INPUT DATA
Lemma encode_fold n pad data parity pre :
  1 <= n <= max_nroots -> Z.of_nat (length parity) = n -> Forall byte parity ->
  Forall byte data ->
  (forall k, (k < Z.to_nat n)%nat -> eval_at k (pre ++ parity) = 0) ->
  let parity' := fold_left (encode_step (qr_rs n pad)) data parity in
  Z.of_nat (length parity') = n /\ Forall byte parity' /\
  forall k, (k < Z.to_nat n)%nat -> eval_at k ((pre ++ data) ++ parity') = 0.
Proof.
  intros Hn Hl Hb Hd. revert parity pre Hl Hb.
  induction Hd as [|d data Hd0 _ IH]; intros parity pre Hl Hb Hinv.
  - simpl. by rewrite app_nil_r.
  - cbn [fold_left]. rewrite (cons_middle d pre data), app_assoc.
    destruct (encode_step_bytes n pad parity d Hn Hl Hb Hd0).
    apply IH; try done. intros k Hk. by apply encode_step_root; auto.
Qed.

(** The codecs the QR encoder asks for. *)
Lemma init_rs_char_qr n pad :
  1 <= n <= max_nroots -> 0 <= pad < 255 - n ->
  init_rs_char 8 0x11d 0 1 n pad = Ret (Some (qr_rs n pad)).
Proof.
  unfold max_nroots. intros Hn Hp. unfold init_rs_char. rewrite qr_tables.
  change (Z.shiftl 1 8) with 256. rewrite !bool_decide_eq_false_2 by lia. done.
Qed.

(** C27: The Reed-Solomon encoder is right: for every number of check symbols
    that occurs and every block of bytes of the right length, it returns that
    many bytes, and the data followed by them is a codeword, i.e. a polynomial
    that vanishes at each root alpha^0, ..., alpha^(nroots-1) of the
    generator, with alpha = x in GF(256) modulo 0x11d. *)
Theorem encode_rs_char_codeword n pad rs data :
  1 <= n <= max_nroots -> 0 <= pad < 255 - n ->
  init_rs_char 8 0x11d 0 1 n pad = Ret (Some rs) ->
  Forall byte data -> Z.of_nat (length data) = 255 - n - pad ->
  exists parity, encode_rs_char rs data = Ret parity /\
    Z.of_nat (length parity) = n /\ Forall byte parity /\
    forall k, (k < Z.to_nat n)%nat -> eval_at k (data ++ parity) = 0.
Proof.
  intros Hn Hp Hrs Hd Hl. rewrite init_rs_char_qr in Hrs by done.
  assert (rs = qr_rs n pad) as -> by congruence. unfold encode_rs_char. cbn [nn nroots qr_rs].
  rewrite mem_read_all by done. run. eexists. split; [done|].
  apply (encode_fold n pad data _ []); try done.
  - rewrite length_replicate. lia.
  - apply Forall_replicate. by unfold byte.
  - intros. apply eval_at_zeros.
Qed.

TASK
Copy each line of the material where "with" is found.

ANSWER TO THE PROBLEM
  change (Z.shiftl 1 8) with 256. rewrite !bool_decide_eq_false_2 by lia. done.
    generator, with alpha = x in GF(256) modulo 0x11d. *)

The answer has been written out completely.